----- WORKING DATA -----

Lemma lexes_unique p r ts es : lexes p r ts es → ∀ ts' es', lexes p r ts' es' → ts' = ts ∧ es' = es.
Proof.
  assert (∀ (t r : text), (∃ c t', t = c :: t') → t ++ r ≠ []) as Hne by by intros t r' (c & t' & ->).
  assert (∀ (t r t' r' : text), (∃ c u, t = c :: u) → (∃ c u, t' = c :: u) → t ++ r = t' ++ r' → ∃ c, head t = Some c ∧ head t' = Some c) as Hhead.
  { intros t r1 t' r2 (c & u & ->) (c' & u' & ->) E. injection E as -> _. by exists c'. }
  induction 1 as [p|p t r ts es Hb _ IH|p t k r ts es Hl _ IH|p t m r ts es Hm _ IH]; intros ts' es' Hlex.
  - inversion Hlex as [|? t r ? ? Hb _ Hx|? t k r ? ? Hl _ Hx|? t m r ? ? Hm _ Hx]; subst; [done|..]; exfalso.
    + by destruct Hb.
    + by eapply Hne; [eapply lexeme_nonempty|].
    + by eapply Hne; [eapply mistake_nonempty|].
  - pose proof (blank_begins _ _ Hb) as Hbegin. remember (t ++ r) as whole_text eqn:Ew. destruct Hlex as [q|q t' r' ts' es' Hb' Hrest|q t' k' r' ts' es' Hl' _|q t' m' r' ts' es' Hm' _].
    + by destruct Hb.
    + symmetry in Ew. destruct (blank_unique _ _ _ _ Hb Hb' Ew) as [-> ->]. by apply IH.
    + apply lexeme_not_blank in Hl' as [H1 H2]. rewrite H1, H2 in Hbegin. by destruct Hbegin.
    + apply mistake_not_blank in Hm' as [H1 H2]. rewrite H1, H2 in Hbegin. by destruct Hbegin.
  - pose proof (lexeme_not_blank _ _ _ Hl) as [H1 H2]. pose proof (lexeme_nonempty _ _ _ Hl) as Hn. remember (t ++ r) as whole_text eqn:Ew.
    destruct Hlex as [q|q t' r' ts' es' Hb' _|q t' k' r' ts' es' Hl' Hrest|q t' m' r' ts' es' Hm' _].
    + by destruct (Hne t r Hn).
    + apply blank_begins in Hb'. rewrite H1, H2 in Hb'. by destruct Hb'.
    + symmetry in Ew. destruct (Hhead _ _ _ _ Hn (lexeme_nonempty _ _ _ Hl') Ew) as (c & Hc & Hc').
      destruct (read_unique _ _ _ _ _ _ q c Hc Hc' Ew (read_token_ok _ _ _ q c Hl Hc) (read_token_ok _ _ _ q c Hl' Hc')) as ([= ->] & -> & ->).
      by destruct (IH _ _ Hrest) as [-> ->].
    + symmetry in Ew. destruct (Hhead _ _ _ _ Hn (mistake_nonempty _ _ _ Hm') Ew) as (c & Hc & Hc').
      by destruct (read_unique _ _ _ _ _ _ q c Hc Hc' Ew (read_token_ok _ _ _ q c Hl Hc) (read_token_mistake _ _ _ q c Hm' Hc')) as [[=] _].
  - pose proof (mistake_not_blank _ _ _ Hm) as [H1 H2]. pose proof (mistake_nonempty _ _ _ Hm) as Hn. remember (t ++ r) as whole_text eqn:Ew.
    destruct Hlex as [q|q t' r' ts' es' Hb' _|q t' k' r' ts' es' Hl' _|q t' m' r' ts' es' Hm' Hrest].
    + by destruct (Hne t r Hn).
    + apply blank_begins in Hb'. rewrite H1, H2 in Hb'. by destruct Hb'.
    + symmetry in Ew. destruct (Hhead _ _ _ _ Hn (lexeme_nonempty _ _ _ Hl') Ew) as (c & Hc & Hc').
      by destruct (read_unique _ _ _ _ _ _ q c Hc Hc' Ew (read_token_mistake _ _ _ q c Hm Hc) (read_token_ok _ _ _ q c Hl' Hc')) as [[=] _].
    + symmetry in Ew. destruct (Hhead _ _ _ _ Hn (mistake_nonempty _ _ _ Hm') Ew) as (c & Hc & Hc').
      destruct (read_unique _ _ _ _ _ _ q c Hc Hc' Ew (read_token_mistake _ _ _ q c Hm Hc) (read_token_mistake _ _ _ q c Hm' Hc')) as ([= ->] & -> & ->).
      by destruct (IH _ _ Hrest) as [-> ->].
Qed.

(** ** Every source has tokens *)

Definition ascii_byte (b : Byte.byte) : bool := byte_between 0 127 b.

Lemma continuation_not_ascii b : ascii_byte b = true → continuation b = false.
Proof.
  unfold ascii_byte, continuation. rewrite byte_between_spec. intros H. apply not_true_is_false. rewrite byte_between_spec. lia.
Qed.

Lemma second_not_ascii b0 b1 : ascii_byte b1 = true → second_of_three b0 b1 = false ∧ second_of_four b0 b1 = false.
Proof.
  intros Hb. pose proof (continuation_not_ascii b1 Hb) as Hc. unfold ascii_byte in Hb. rewrite byte_between_spec in Hb.
  assert (∀ low high, 128 ≤ low → byte_between low high b1 = false) as Hr by (intros; apply not_true_is_false; rewrite byte_between_spec; lia).
  unfold second_of_three, second_of_four. rewrite Hc, !Hr by lia. by rewrite !andb_false_r.
Qed.

(** Valid UTF-8 may be cut before a byte below 128. *)
Lemma utf8_valid_cut n : ∀ a c b, (length a < n)%nat → ascii_byte c = true →
  utf8_valid (a ++ c :: b) = true → utf8_valid a = true ∧ utf8_valid (c :: b) = true.
Proof.
  induction n as [|n IH]; intros a c b Hn Hc; [lia|]. pose proof (continuation_not_ascii c Hc) as Hcc.
  destruct a as [|b0 a]; [done|]. cbn [app utf8_valid length] in *. destruct (byte_between 0 127 b0); [apply IH; [lia|done]|].
  destruct a as [|b1 a]; cbn [app length] in *.
  { destruct (byte_between 194 223 b0); [by rewrite Hcc|]. destruct b as [|b2 b]; [done|]. destruct (second_not_ascii b0 c Hc) as [-> H4].
    destruct b as [|b3 b]; [done|]. by rewrite H4. }
  destruct (byte_between 194 223 b0); [intros [-> H]%andb_true_iff; cbn; apply IH in H; [done|lia|done]|].
  destruct a as [|b2 a]; cbn [app length] in *.
  { destruct (second_of_three b0 b1); [by rewrite Hcc|]. destruct b as [|b3 b]; [done|]. rewrite Hcc. by rewrite !andb_false_r. }
  destruct (second_of_three b0 b1); [intros [-> H]%andb_true_iff; cbn; apply IH in H; [done|lia|done]|].
  destruct a as [|b3 a]; cbn [app length] in *; [rewrite Hcc; by rewrite !andb_false_r|].
  intros [[[-> ->]%andb_true_iff ->]%andb_true_iff H]%andb_true_iff. cbn. apply IH in H; [done|lia|done].
Qed.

-----

_WHAT YOU SHOULD DO_: Take the lines above from the one containing "intros t r1" to the one containing "induction 1 as" and retype them exactly, both ends included, with nothing added.

_SOLUTION BELOW_:
  { intros t r1 t' r2 (c & u & ->) (c' & u' & ->) E. injection E as -> _. by exists c'. }
  induction 1 as [p|p t r ts es Hb _ IH|p t k r ts es Hl _ IH|p t m r ts es Hm _ IH]; intros ts' es' Hlex.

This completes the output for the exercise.